Exercise details:
Repeat the records below exactly, beginning at the first line and finishing with the line that contains "Definition FRAME_SIZE : Z := PAGE_SIZE.".
====== Information given ======
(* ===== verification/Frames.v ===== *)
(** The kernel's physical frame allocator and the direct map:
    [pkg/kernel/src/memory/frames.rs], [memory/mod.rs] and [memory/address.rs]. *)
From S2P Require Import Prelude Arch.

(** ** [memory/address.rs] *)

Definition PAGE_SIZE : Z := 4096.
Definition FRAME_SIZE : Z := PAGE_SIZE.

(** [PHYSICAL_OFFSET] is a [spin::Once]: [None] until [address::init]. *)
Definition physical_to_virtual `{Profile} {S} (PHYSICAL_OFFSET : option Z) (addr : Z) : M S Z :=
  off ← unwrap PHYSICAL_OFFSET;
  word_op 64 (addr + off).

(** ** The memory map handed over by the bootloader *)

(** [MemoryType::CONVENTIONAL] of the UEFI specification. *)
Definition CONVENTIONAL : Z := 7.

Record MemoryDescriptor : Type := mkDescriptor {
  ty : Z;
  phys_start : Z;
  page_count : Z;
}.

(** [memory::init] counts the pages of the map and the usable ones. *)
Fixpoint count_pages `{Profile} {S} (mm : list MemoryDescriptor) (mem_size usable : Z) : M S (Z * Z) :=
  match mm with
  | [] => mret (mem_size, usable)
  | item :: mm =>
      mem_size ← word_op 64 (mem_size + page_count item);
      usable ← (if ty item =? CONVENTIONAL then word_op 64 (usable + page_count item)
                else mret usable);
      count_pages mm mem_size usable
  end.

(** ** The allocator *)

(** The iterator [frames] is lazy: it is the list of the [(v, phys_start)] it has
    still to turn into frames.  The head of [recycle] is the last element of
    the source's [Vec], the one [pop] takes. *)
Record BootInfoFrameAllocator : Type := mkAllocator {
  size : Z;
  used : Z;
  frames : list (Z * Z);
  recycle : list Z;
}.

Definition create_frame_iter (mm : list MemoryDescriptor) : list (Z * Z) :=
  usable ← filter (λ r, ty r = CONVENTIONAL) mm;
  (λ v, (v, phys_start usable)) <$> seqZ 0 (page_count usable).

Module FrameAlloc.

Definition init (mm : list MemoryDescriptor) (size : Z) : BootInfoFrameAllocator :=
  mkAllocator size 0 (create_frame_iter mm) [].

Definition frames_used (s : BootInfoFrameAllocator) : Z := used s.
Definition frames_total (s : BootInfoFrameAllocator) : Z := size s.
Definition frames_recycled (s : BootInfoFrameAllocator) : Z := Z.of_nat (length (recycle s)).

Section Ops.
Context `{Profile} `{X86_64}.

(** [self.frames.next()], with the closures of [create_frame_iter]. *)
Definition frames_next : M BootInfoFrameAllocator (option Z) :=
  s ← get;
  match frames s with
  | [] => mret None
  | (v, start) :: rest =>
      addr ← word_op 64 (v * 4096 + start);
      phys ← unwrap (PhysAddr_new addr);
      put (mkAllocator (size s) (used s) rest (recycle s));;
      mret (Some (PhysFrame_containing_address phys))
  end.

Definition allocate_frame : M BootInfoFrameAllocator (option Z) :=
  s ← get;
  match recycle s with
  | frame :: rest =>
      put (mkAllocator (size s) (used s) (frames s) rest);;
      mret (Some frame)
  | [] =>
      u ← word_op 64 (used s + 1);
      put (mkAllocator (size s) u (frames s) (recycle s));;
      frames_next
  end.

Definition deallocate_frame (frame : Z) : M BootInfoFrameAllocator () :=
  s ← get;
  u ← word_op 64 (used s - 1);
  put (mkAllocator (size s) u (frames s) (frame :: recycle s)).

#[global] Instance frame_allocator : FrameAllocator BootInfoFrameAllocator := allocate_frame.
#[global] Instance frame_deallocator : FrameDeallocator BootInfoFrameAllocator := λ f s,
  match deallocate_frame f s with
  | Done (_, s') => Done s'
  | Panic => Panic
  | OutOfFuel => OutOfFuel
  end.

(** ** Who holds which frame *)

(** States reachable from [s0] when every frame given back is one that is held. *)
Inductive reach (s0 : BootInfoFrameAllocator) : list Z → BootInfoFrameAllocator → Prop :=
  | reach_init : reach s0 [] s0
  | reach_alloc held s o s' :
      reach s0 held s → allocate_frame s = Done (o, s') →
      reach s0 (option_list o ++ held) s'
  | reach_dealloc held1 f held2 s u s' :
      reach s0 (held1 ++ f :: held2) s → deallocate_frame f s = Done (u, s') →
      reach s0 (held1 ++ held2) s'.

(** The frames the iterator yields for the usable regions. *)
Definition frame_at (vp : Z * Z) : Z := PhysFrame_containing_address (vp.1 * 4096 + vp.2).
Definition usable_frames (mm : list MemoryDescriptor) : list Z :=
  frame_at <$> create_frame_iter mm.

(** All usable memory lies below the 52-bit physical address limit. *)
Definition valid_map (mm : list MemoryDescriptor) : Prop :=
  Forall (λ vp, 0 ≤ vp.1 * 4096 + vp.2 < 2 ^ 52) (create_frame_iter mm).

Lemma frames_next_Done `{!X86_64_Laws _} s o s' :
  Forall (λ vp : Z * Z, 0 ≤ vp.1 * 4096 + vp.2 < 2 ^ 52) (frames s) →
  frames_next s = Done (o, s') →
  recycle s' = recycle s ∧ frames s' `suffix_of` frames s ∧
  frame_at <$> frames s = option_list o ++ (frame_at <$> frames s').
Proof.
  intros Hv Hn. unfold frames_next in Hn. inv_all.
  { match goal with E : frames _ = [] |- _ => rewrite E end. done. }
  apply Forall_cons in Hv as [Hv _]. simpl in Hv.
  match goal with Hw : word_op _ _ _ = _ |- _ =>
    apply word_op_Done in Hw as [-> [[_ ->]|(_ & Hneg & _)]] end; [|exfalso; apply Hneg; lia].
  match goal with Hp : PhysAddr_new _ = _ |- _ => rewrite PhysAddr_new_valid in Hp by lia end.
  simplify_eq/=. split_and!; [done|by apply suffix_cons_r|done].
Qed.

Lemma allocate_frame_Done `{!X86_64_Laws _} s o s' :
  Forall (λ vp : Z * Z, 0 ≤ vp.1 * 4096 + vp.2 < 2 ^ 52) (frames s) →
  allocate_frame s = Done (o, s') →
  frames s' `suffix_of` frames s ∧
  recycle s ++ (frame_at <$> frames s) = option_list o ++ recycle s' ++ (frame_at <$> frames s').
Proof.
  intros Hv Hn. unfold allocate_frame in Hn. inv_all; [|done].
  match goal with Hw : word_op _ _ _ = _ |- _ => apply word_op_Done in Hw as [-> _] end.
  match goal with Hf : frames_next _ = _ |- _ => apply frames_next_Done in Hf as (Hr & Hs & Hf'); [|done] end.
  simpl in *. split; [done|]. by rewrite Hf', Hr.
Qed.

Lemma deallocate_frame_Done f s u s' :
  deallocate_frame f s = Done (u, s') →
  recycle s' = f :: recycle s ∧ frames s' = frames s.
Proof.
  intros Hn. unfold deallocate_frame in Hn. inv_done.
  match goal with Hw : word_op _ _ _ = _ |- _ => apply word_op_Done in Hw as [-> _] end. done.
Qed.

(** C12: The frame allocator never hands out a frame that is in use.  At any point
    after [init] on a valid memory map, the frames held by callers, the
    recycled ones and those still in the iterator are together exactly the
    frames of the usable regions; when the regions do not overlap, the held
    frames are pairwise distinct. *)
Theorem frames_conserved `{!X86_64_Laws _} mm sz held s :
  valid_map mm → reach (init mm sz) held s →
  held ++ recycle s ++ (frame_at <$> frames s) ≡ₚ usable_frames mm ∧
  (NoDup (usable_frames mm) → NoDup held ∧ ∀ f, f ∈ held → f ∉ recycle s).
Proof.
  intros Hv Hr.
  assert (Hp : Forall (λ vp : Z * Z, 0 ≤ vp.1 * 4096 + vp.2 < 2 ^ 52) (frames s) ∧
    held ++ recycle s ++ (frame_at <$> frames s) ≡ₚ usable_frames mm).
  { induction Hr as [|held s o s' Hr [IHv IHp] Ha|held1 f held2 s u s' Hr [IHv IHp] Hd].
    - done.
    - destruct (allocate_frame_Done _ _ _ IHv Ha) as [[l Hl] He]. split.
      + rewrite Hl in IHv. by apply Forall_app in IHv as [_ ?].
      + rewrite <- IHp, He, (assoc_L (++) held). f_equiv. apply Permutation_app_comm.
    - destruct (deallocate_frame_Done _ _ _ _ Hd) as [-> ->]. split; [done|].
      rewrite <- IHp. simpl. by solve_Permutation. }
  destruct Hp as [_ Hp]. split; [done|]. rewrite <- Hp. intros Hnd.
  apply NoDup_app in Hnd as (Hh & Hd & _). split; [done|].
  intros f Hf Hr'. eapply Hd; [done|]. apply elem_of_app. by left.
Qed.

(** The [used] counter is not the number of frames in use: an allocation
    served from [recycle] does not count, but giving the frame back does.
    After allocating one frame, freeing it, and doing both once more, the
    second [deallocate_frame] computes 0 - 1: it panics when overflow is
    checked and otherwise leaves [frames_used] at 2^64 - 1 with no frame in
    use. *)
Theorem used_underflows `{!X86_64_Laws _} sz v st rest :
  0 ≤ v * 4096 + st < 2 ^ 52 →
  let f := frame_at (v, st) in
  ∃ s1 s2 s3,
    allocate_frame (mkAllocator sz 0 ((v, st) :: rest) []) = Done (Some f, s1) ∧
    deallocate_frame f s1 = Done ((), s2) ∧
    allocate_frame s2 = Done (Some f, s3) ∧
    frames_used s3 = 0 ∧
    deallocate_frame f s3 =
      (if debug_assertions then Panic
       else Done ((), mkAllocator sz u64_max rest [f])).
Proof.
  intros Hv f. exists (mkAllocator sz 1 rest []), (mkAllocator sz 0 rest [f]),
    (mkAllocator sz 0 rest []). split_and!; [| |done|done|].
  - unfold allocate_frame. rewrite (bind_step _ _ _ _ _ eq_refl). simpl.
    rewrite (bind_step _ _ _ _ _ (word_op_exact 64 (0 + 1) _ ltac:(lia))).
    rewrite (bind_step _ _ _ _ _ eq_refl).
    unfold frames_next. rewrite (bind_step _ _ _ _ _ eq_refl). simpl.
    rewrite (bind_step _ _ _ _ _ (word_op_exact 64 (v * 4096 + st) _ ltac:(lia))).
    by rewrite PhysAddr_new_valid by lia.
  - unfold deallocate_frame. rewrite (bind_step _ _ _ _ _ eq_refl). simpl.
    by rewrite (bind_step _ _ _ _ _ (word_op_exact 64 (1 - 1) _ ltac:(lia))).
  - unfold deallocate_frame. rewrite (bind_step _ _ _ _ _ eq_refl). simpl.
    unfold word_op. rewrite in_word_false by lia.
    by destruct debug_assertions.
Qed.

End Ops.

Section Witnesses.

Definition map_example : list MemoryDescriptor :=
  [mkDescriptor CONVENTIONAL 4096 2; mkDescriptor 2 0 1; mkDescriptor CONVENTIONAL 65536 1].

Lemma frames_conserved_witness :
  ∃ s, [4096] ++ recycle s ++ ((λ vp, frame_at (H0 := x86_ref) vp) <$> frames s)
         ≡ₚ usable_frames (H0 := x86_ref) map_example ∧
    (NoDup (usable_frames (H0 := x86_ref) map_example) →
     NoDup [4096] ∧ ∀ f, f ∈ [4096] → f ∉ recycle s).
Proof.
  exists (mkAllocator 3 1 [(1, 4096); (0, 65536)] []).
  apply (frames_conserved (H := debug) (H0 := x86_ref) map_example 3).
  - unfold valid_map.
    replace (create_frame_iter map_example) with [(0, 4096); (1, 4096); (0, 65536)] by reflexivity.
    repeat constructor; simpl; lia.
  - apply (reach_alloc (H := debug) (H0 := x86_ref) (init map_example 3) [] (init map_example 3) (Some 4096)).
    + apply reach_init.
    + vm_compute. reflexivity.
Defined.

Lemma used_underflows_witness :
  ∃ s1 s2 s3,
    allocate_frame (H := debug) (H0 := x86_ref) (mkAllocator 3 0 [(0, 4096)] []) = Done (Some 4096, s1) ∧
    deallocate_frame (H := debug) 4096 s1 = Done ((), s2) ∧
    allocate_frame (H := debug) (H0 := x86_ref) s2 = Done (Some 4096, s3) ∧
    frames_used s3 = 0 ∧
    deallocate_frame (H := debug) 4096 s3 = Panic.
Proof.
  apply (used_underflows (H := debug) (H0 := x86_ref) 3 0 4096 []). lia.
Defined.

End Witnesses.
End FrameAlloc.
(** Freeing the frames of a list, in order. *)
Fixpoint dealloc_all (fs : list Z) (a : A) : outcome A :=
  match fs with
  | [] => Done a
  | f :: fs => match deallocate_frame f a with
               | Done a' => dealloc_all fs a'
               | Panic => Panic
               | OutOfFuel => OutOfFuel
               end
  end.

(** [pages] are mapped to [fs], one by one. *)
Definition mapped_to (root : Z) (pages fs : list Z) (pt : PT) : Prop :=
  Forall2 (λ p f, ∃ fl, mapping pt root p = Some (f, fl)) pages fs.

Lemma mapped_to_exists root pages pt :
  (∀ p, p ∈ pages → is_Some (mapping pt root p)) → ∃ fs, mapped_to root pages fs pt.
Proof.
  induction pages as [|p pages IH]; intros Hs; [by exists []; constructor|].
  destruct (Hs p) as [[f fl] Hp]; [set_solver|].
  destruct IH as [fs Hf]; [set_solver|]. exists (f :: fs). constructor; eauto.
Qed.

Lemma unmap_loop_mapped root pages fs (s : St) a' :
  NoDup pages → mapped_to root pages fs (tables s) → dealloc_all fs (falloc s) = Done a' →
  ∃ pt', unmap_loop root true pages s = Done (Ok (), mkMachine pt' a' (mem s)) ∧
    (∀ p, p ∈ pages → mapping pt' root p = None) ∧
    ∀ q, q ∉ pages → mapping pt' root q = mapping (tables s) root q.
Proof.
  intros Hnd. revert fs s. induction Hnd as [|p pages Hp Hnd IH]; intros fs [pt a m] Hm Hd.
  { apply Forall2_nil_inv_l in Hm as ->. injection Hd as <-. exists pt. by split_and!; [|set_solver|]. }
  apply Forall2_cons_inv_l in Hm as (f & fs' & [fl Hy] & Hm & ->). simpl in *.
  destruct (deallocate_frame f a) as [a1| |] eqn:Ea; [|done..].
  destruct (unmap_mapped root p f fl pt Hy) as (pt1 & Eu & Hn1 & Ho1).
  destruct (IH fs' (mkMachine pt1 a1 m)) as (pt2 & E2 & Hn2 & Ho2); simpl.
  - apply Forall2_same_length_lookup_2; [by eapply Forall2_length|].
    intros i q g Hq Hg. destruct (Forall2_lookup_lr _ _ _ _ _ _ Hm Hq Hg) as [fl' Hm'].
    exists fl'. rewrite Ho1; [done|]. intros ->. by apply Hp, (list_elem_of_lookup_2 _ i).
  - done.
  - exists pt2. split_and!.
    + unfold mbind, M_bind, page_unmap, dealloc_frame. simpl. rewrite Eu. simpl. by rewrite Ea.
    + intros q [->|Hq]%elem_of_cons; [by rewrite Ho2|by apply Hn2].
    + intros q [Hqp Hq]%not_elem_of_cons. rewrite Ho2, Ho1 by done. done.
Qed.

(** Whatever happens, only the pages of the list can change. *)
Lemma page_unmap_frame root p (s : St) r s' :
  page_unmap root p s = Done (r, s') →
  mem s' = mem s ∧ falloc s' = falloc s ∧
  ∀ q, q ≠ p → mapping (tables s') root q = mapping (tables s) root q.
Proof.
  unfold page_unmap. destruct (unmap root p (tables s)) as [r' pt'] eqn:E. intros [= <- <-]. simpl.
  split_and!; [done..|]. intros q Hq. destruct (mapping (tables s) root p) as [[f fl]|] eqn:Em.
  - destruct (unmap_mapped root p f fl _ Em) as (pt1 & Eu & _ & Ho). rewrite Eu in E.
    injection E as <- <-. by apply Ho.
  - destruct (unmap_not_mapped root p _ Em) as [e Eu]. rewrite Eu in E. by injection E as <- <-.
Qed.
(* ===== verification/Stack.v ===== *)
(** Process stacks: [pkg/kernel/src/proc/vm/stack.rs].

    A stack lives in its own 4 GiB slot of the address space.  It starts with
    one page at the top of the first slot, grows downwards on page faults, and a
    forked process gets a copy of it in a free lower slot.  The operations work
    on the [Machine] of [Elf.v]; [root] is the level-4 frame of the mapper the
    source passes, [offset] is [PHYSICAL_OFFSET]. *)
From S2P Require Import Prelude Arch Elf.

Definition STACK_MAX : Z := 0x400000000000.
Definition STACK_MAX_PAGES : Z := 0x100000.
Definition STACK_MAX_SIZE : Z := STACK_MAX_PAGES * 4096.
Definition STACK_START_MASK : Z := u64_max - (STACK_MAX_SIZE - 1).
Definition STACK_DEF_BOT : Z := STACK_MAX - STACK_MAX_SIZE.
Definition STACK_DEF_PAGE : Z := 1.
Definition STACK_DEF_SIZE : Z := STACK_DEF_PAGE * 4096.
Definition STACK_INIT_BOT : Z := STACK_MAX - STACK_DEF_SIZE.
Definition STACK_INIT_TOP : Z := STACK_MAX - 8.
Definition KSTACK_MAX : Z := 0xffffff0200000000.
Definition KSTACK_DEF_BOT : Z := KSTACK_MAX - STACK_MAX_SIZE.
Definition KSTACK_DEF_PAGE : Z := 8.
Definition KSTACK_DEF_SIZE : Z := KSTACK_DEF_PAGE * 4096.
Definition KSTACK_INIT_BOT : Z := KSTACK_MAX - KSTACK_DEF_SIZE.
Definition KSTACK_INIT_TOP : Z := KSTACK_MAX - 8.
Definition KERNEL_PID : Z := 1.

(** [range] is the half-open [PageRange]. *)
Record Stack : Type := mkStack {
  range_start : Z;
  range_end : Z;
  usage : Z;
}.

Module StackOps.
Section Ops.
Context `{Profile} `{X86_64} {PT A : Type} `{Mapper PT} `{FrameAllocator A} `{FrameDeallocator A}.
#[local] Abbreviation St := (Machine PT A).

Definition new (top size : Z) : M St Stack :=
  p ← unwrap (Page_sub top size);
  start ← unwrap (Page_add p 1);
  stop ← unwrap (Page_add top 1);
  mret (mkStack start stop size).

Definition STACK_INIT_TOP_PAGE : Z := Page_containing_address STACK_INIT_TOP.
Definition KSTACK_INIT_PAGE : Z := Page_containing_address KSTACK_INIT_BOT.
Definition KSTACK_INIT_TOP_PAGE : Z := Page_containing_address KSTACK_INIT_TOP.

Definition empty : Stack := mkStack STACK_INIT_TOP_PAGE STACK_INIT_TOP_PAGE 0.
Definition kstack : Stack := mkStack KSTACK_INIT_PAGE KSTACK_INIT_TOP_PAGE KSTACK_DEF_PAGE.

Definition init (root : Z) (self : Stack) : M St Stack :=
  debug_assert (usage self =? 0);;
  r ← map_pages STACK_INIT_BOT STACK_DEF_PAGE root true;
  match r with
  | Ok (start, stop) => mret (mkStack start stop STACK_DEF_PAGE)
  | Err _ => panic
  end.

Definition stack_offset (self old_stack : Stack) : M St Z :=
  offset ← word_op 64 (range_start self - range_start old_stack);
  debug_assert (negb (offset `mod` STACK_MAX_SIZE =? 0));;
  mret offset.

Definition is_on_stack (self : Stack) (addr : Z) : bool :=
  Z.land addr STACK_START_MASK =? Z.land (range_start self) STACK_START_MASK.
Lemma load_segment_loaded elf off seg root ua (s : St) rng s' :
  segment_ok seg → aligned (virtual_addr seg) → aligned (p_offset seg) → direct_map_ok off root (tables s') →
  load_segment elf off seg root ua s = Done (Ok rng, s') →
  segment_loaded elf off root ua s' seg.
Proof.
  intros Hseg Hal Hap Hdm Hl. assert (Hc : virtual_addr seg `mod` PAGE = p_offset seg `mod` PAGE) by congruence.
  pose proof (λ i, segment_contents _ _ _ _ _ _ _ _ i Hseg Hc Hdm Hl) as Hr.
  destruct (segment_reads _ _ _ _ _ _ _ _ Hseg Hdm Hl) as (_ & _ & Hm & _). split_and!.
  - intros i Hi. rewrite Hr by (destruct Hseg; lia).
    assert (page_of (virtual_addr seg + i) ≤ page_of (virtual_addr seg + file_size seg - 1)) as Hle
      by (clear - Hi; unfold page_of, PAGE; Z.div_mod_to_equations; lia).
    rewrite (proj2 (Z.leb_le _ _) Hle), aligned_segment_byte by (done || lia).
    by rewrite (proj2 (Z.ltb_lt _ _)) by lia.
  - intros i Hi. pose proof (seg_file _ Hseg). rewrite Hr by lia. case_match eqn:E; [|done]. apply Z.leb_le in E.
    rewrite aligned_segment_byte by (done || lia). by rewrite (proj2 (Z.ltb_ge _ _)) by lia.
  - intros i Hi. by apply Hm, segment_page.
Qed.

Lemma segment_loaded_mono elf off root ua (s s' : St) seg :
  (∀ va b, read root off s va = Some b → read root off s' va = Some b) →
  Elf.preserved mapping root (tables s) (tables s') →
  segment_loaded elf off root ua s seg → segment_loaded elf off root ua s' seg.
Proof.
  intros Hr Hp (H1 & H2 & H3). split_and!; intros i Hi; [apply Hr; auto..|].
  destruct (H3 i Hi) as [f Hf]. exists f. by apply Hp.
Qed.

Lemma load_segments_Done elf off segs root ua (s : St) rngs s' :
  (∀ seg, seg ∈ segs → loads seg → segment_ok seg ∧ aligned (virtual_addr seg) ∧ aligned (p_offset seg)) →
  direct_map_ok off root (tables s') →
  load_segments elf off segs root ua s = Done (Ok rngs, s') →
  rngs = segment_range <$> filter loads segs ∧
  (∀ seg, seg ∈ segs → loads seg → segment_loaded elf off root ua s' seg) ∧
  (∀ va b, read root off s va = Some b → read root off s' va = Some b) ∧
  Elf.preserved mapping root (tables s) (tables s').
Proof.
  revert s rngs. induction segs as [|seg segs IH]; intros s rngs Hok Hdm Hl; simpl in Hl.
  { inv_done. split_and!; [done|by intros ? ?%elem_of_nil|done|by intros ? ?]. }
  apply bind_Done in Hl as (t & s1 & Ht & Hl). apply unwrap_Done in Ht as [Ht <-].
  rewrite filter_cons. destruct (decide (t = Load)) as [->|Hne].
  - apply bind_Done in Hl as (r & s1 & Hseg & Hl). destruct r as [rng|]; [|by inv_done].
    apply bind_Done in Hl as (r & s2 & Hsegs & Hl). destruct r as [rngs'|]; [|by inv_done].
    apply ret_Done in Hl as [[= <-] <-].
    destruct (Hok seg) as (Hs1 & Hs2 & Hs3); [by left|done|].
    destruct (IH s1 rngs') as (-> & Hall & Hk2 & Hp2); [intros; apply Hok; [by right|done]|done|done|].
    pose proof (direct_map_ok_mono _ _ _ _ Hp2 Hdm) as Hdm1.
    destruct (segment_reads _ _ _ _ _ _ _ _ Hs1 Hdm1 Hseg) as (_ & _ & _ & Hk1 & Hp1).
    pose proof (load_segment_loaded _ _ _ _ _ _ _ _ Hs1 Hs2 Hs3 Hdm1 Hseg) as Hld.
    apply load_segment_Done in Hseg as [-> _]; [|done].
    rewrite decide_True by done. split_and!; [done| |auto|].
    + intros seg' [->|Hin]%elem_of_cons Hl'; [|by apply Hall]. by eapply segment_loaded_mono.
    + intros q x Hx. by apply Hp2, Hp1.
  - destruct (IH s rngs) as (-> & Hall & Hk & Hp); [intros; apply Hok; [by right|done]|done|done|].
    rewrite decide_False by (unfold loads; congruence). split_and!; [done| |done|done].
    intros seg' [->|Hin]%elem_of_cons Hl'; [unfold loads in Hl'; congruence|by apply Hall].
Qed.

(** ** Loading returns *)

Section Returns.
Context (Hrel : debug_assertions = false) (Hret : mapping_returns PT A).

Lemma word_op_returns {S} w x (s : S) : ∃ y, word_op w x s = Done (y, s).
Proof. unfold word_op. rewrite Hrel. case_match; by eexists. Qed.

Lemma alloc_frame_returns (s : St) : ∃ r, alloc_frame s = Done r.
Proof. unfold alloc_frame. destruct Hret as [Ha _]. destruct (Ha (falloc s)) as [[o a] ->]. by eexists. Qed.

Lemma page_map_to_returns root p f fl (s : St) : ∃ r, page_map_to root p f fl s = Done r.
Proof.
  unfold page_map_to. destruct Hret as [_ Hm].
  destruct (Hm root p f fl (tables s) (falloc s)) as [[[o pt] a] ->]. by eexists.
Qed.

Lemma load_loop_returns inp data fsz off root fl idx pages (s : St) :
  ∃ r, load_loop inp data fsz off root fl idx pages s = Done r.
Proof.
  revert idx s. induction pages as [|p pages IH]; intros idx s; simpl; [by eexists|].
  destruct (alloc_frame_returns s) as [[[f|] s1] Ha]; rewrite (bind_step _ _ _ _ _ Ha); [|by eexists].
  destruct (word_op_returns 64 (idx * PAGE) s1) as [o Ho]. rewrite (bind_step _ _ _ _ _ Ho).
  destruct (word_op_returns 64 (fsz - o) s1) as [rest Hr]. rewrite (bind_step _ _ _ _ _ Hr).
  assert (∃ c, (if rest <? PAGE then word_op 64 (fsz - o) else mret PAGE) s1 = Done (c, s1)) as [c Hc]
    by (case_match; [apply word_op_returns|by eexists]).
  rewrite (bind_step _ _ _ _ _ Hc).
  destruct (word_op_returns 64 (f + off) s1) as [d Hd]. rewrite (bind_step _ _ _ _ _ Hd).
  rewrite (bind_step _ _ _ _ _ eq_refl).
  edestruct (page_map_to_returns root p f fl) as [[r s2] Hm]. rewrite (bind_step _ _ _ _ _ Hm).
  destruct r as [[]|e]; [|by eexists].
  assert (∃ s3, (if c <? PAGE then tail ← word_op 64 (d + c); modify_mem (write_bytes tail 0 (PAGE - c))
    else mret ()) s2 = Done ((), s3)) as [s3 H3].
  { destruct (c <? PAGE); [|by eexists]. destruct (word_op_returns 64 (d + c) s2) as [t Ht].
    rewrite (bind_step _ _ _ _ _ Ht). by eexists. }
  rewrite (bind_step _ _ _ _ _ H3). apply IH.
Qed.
======
The completed task:
(* ===== verification/Frames.v ===== *)
(** The kernel's physical frame allocator and the direct map:
    [pkg/kernel/src/memory/frames.rs], [memory/mod.rs] and [memory/address.rs]. *)
From S2P Require Import Prelude Arch.

(** ** [memory/address.rs] *)

Definition PAGE_SIZE : Z := 4096.
Definition FRAME_SIZE : Z := PAGE_SIZE.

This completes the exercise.